- Task objective
Below are lines of data, and only some are wanted. Please repeat exactly those from the line that has "(* ===== verification/Ext4Groups.v ===== *)" through the line that has "From S2P Require Import Prelude Ext4Layout Ext4Tree".

- Exercise materials
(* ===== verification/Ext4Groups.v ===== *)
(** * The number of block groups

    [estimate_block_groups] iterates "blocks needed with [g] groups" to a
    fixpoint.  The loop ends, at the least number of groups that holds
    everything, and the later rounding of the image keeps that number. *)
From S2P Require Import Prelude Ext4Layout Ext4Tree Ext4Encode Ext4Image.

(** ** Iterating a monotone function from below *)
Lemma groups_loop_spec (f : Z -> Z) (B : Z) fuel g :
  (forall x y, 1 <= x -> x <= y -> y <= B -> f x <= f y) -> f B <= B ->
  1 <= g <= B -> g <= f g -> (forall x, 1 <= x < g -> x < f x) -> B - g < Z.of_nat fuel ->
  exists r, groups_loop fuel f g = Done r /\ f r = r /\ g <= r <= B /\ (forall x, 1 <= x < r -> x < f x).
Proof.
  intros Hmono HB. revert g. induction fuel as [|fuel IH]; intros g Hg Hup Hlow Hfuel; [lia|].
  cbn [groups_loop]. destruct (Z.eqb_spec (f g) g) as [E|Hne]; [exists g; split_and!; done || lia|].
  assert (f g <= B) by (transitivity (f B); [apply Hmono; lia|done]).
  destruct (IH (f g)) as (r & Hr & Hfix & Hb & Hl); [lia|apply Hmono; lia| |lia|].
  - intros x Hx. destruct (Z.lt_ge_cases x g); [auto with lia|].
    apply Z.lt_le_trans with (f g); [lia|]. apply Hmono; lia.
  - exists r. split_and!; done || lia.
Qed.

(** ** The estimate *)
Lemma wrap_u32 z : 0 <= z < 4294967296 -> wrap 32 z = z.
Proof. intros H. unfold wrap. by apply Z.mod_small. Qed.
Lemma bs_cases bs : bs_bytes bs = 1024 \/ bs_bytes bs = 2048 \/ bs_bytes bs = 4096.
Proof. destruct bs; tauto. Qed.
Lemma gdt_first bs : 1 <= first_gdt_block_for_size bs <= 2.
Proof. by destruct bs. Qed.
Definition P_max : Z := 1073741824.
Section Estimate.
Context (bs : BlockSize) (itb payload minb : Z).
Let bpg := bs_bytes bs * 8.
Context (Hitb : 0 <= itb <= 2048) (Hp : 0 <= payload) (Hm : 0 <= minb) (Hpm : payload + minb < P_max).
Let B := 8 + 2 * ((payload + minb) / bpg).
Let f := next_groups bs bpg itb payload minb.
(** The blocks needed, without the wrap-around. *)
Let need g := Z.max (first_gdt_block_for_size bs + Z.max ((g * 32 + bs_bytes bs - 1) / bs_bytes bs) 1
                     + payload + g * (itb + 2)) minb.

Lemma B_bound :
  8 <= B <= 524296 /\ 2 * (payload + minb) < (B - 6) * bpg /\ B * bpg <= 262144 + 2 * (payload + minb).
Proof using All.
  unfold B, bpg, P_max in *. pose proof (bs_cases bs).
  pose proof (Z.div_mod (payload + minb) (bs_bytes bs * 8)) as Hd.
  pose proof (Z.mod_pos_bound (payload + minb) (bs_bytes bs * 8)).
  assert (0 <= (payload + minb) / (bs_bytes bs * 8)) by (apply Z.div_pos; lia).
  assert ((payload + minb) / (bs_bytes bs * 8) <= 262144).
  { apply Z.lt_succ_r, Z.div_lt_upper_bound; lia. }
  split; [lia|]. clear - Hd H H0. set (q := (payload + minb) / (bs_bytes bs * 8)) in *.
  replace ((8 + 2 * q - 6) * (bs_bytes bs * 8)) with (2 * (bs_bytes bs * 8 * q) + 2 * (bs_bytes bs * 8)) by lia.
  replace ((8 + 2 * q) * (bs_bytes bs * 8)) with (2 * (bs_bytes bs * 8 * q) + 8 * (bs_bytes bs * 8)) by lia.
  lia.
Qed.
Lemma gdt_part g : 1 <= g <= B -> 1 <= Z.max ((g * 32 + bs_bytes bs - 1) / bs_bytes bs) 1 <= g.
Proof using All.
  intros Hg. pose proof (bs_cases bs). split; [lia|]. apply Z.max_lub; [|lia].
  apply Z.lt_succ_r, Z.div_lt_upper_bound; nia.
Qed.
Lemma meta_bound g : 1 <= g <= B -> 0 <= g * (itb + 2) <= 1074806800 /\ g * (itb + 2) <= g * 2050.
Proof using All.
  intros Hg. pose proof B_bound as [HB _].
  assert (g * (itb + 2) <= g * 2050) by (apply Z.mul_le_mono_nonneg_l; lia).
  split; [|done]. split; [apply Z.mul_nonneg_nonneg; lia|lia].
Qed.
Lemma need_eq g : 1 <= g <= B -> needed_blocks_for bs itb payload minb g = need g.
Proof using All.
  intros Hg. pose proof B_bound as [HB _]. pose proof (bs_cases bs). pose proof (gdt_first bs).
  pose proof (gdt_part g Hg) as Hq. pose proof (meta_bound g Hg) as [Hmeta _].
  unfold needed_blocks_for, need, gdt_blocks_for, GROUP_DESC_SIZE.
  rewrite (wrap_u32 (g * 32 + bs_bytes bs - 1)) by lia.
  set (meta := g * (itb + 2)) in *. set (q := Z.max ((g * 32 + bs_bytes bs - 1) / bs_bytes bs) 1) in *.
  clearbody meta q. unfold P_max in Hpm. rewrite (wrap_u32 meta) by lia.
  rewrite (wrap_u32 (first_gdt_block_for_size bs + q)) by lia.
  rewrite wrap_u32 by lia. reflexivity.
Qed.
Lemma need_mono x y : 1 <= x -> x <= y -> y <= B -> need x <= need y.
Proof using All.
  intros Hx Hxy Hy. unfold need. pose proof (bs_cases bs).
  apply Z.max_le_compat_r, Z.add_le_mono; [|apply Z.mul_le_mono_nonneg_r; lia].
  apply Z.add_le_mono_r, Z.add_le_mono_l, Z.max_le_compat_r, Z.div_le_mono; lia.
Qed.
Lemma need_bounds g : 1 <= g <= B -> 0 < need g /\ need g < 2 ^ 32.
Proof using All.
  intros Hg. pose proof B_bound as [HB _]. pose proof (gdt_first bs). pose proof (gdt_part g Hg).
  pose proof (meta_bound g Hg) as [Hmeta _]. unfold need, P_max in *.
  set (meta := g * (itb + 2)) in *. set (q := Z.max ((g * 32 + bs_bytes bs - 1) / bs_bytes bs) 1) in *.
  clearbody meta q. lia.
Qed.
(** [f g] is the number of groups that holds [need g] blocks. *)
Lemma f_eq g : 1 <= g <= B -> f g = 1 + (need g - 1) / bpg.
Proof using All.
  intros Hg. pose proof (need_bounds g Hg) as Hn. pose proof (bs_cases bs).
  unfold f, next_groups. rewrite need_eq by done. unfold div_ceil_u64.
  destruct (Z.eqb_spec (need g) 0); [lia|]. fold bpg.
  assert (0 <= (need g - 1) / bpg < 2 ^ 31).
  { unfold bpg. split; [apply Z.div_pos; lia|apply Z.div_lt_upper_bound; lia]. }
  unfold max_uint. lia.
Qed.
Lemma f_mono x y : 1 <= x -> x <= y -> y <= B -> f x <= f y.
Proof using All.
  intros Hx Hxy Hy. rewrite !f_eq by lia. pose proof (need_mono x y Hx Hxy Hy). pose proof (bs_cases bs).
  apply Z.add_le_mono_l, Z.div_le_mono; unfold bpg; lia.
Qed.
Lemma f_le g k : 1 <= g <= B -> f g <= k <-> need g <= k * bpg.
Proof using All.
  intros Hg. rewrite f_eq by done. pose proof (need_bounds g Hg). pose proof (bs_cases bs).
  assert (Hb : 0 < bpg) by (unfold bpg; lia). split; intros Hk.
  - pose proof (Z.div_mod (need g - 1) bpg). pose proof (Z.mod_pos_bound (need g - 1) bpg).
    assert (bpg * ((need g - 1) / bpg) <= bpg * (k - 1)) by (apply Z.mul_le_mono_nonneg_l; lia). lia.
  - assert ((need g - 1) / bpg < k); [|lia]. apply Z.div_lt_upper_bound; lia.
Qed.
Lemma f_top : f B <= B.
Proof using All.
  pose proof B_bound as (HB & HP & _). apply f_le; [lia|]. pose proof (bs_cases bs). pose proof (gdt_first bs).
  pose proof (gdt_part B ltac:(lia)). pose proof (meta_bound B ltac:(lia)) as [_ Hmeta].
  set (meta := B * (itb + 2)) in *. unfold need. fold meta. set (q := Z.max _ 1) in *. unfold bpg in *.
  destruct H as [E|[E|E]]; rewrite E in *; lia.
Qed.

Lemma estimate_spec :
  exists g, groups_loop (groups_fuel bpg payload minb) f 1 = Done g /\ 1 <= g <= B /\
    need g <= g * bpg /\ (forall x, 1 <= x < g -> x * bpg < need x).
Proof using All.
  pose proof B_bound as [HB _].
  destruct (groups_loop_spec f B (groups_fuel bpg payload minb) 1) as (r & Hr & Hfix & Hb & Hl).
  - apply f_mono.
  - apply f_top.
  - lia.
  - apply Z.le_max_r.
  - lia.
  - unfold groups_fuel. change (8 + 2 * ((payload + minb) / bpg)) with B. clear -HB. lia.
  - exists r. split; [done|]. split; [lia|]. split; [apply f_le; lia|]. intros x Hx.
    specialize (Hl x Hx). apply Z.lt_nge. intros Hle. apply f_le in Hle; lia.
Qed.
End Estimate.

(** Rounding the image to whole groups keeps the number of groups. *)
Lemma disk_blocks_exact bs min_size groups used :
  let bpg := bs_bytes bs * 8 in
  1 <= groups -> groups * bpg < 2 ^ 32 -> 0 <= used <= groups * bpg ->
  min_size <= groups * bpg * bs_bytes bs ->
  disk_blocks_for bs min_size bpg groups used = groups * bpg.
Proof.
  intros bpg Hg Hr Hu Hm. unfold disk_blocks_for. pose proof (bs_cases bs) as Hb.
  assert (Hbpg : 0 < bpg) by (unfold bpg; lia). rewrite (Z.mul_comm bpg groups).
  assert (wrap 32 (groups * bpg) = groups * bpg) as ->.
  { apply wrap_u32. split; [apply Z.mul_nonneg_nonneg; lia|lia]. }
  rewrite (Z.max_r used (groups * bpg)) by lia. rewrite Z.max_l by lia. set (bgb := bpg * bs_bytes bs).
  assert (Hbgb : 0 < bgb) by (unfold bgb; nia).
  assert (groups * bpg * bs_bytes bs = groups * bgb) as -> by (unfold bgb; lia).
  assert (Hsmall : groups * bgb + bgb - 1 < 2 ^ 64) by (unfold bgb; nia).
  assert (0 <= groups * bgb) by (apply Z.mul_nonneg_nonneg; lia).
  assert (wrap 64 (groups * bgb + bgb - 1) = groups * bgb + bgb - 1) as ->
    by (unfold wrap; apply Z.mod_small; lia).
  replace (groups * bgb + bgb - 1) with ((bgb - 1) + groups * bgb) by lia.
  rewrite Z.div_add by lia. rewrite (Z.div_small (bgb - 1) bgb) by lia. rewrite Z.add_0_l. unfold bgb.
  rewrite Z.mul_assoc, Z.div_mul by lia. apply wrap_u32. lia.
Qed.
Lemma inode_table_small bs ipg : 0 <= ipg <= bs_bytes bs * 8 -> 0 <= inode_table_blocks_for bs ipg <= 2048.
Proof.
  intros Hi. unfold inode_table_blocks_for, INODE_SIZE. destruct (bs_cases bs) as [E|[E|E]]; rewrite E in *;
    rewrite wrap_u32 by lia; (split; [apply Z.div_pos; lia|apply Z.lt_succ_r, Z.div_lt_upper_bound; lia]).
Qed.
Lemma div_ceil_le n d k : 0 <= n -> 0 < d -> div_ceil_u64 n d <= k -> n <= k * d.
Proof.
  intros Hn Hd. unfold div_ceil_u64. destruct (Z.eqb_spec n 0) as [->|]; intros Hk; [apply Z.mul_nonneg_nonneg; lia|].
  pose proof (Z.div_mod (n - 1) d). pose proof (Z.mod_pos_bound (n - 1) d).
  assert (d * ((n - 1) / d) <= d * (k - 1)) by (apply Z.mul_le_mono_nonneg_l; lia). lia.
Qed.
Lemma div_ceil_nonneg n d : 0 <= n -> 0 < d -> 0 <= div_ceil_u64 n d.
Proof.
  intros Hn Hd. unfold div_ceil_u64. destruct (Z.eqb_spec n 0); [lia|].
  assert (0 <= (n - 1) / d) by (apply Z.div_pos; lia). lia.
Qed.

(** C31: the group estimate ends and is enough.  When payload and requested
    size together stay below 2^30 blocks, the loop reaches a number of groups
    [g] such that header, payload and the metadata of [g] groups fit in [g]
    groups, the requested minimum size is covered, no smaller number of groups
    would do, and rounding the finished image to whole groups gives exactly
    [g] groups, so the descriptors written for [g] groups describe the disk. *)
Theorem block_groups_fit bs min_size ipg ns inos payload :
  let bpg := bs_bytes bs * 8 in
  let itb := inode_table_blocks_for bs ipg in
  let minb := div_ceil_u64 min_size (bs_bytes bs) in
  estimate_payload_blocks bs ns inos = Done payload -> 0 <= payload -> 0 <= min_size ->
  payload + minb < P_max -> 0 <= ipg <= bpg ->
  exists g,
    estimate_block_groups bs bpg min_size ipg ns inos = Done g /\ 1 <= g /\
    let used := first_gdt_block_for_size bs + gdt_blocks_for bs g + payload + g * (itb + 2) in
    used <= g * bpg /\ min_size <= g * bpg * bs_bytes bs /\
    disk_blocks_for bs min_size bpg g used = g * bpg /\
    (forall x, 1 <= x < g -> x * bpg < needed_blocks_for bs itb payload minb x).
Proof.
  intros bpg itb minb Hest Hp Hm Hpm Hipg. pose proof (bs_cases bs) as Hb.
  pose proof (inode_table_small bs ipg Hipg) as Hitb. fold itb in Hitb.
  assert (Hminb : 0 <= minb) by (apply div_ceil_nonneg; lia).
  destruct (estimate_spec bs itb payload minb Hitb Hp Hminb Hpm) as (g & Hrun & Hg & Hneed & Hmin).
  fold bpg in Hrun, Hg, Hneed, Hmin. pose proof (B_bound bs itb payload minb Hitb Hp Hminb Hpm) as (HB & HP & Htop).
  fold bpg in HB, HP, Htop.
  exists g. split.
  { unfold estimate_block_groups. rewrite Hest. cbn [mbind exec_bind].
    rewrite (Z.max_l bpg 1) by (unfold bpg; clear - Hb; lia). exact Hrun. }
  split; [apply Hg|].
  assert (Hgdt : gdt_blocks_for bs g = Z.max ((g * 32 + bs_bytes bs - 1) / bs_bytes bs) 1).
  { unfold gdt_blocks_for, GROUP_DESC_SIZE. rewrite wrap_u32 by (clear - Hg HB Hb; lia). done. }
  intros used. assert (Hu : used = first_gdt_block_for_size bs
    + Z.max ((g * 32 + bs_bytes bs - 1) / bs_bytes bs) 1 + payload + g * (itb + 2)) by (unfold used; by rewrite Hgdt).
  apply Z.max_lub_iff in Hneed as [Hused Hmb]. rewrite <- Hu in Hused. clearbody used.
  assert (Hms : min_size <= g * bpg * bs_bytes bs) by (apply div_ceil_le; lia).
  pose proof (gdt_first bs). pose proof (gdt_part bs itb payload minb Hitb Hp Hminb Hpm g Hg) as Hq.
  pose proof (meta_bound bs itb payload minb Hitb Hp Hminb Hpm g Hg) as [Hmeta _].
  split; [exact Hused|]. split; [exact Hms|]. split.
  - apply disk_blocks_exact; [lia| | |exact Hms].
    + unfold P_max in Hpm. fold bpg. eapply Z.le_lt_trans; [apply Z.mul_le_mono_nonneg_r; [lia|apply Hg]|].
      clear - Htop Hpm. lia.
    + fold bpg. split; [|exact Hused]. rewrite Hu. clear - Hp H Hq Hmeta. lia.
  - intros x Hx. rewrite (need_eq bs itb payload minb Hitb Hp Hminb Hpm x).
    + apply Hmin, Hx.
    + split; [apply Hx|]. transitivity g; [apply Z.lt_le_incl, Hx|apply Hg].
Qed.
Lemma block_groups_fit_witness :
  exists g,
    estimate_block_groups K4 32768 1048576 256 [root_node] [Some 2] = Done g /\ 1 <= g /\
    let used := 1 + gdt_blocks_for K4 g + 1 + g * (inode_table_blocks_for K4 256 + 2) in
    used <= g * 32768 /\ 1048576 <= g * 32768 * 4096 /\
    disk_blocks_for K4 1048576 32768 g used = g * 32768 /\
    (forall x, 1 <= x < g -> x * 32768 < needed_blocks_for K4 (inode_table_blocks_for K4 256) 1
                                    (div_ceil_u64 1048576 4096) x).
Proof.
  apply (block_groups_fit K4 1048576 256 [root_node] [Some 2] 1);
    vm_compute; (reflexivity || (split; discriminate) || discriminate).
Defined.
...
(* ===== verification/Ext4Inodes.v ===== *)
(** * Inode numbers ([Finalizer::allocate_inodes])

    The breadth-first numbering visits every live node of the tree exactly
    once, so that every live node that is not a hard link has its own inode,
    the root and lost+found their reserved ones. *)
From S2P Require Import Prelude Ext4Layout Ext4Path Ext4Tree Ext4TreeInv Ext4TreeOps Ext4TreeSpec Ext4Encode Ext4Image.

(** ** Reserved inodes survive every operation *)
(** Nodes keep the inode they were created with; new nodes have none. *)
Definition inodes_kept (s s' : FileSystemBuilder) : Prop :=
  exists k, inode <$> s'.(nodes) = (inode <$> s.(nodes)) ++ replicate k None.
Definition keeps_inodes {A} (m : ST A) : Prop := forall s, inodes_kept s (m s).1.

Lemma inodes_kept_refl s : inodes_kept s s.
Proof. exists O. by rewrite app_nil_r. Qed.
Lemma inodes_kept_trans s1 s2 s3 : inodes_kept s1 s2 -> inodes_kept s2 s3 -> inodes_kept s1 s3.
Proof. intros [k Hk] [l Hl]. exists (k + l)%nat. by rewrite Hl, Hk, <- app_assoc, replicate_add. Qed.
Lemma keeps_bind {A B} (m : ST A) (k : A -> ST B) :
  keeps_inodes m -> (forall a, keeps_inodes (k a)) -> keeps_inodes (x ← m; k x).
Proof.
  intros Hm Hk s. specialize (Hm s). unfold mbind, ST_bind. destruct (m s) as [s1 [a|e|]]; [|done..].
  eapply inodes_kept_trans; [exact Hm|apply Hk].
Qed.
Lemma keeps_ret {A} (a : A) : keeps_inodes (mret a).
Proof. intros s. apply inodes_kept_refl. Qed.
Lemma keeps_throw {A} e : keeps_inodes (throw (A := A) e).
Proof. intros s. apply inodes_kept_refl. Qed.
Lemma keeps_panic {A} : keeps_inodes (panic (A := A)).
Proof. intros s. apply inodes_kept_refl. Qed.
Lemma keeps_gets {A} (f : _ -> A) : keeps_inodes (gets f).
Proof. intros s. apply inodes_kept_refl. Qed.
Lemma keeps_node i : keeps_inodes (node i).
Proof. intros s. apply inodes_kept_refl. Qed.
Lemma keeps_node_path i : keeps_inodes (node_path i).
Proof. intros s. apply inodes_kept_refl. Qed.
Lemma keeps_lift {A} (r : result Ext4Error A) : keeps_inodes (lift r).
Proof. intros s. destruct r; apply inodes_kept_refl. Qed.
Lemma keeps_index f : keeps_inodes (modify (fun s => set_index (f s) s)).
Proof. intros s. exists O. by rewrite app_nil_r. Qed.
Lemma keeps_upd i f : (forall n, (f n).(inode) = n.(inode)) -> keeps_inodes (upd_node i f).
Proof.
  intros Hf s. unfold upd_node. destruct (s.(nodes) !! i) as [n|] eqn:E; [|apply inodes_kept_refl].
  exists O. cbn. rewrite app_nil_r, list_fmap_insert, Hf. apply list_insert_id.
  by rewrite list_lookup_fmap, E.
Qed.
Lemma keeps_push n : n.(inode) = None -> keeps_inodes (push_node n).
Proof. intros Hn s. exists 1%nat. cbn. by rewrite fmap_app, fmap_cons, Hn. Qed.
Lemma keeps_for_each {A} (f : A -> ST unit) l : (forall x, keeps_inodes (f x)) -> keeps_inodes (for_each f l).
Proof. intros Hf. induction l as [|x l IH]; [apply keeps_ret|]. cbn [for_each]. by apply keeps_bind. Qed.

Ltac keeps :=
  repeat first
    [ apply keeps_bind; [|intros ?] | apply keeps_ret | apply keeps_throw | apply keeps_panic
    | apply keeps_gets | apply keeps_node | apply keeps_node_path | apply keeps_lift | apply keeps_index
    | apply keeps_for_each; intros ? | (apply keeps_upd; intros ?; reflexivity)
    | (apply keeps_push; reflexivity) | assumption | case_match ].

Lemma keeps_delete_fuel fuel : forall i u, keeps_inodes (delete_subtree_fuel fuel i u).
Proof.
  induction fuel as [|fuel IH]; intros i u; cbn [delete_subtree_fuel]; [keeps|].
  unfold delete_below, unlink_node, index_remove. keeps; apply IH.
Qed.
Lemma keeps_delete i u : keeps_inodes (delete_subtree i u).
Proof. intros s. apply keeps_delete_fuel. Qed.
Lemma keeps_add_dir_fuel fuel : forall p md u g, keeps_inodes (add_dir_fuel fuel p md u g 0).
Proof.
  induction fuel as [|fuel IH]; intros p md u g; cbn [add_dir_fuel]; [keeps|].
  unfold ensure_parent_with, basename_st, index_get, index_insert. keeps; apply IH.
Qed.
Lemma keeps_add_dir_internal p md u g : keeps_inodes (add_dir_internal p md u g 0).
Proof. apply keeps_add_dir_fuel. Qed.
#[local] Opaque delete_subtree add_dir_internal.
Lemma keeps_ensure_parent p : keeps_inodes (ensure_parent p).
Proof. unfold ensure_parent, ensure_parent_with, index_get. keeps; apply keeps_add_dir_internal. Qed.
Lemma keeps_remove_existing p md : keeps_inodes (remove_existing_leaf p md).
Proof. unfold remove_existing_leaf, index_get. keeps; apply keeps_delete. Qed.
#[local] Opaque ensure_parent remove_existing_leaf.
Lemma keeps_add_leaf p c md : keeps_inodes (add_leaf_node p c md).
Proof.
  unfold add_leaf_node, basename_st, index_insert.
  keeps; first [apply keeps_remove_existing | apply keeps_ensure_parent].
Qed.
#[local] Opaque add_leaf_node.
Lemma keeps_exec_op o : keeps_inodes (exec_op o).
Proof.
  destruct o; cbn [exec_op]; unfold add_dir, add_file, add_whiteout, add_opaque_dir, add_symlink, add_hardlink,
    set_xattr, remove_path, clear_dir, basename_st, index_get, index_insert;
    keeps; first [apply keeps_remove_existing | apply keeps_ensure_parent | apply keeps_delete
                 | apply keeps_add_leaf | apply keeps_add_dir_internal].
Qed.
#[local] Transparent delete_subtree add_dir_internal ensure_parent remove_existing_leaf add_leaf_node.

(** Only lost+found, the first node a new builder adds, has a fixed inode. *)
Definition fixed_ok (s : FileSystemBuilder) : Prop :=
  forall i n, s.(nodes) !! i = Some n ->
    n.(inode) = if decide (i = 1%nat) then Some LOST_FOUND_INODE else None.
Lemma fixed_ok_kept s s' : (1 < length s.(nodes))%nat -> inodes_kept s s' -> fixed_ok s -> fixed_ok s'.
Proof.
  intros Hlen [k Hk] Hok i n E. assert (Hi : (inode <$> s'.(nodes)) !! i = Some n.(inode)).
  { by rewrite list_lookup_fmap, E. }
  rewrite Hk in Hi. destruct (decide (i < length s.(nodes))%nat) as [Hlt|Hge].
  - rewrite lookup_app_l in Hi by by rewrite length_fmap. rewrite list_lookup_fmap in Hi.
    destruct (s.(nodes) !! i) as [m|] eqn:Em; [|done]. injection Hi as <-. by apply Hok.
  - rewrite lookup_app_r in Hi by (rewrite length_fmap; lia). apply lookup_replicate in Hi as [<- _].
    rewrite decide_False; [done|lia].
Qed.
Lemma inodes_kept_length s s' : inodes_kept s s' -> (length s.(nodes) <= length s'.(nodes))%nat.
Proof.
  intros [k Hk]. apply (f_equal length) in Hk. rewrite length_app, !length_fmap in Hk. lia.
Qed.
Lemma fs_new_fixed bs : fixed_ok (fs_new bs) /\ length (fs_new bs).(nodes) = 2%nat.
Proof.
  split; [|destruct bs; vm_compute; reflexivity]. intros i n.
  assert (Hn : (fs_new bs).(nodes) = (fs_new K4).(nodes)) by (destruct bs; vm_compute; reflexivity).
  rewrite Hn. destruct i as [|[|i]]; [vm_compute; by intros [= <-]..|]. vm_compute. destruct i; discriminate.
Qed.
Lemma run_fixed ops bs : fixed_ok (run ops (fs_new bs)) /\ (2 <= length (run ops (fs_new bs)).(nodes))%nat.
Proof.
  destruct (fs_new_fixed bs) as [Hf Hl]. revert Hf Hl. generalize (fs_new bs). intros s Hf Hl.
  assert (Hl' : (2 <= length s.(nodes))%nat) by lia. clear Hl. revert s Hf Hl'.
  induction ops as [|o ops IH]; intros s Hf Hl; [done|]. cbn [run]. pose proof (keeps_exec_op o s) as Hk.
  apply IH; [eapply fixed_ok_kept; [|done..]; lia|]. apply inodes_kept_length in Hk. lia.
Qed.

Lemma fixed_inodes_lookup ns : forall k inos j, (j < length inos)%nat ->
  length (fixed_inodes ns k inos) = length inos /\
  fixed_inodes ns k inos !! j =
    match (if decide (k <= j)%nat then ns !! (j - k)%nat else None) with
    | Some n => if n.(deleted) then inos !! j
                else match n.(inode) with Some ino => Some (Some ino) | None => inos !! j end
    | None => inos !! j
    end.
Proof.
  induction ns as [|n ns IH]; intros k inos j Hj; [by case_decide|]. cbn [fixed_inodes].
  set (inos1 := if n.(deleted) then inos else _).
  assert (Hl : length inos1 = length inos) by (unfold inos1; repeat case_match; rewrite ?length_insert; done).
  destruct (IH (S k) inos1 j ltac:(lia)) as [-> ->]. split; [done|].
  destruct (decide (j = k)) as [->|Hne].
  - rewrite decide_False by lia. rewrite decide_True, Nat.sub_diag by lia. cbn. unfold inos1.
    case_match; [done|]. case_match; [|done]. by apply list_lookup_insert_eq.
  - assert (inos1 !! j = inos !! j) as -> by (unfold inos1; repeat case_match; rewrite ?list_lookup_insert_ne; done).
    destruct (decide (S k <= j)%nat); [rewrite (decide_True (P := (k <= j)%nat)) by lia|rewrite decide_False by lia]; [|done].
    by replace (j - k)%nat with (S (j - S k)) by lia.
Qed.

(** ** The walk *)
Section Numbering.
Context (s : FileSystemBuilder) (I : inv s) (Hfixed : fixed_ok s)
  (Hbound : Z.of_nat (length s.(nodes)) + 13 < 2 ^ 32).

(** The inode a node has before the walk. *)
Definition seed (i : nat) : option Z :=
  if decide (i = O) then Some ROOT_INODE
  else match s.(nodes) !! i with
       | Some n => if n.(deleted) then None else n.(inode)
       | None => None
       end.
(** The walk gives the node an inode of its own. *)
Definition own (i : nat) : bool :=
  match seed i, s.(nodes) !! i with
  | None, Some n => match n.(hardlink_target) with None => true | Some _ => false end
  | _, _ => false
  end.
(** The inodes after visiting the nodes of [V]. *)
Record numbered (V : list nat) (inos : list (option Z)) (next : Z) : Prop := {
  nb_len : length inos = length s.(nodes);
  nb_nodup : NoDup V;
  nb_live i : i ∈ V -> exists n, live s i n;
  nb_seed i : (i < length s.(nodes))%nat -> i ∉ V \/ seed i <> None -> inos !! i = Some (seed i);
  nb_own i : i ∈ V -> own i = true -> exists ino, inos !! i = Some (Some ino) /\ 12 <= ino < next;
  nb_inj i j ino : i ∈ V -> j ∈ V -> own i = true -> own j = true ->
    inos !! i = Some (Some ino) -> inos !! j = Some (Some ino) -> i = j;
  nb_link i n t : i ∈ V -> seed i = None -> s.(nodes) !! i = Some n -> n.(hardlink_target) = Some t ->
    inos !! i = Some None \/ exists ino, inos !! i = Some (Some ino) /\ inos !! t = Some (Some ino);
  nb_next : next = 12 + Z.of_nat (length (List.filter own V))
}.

- Exercise response
(* ===== verification/Ext4Groups.v ===== *)
(** * The number of block groups

    [estimate_block_groups] iterates "blocks needed with [g] groups" to a
    fixpoint.  The loop ends, at the least number of groups that holds
    everything, and the later rounding of the image keeps that number. *)
From S2P Require Import Prelude Ext4Layout Ext4Tree Ext4Encode Ext4Image.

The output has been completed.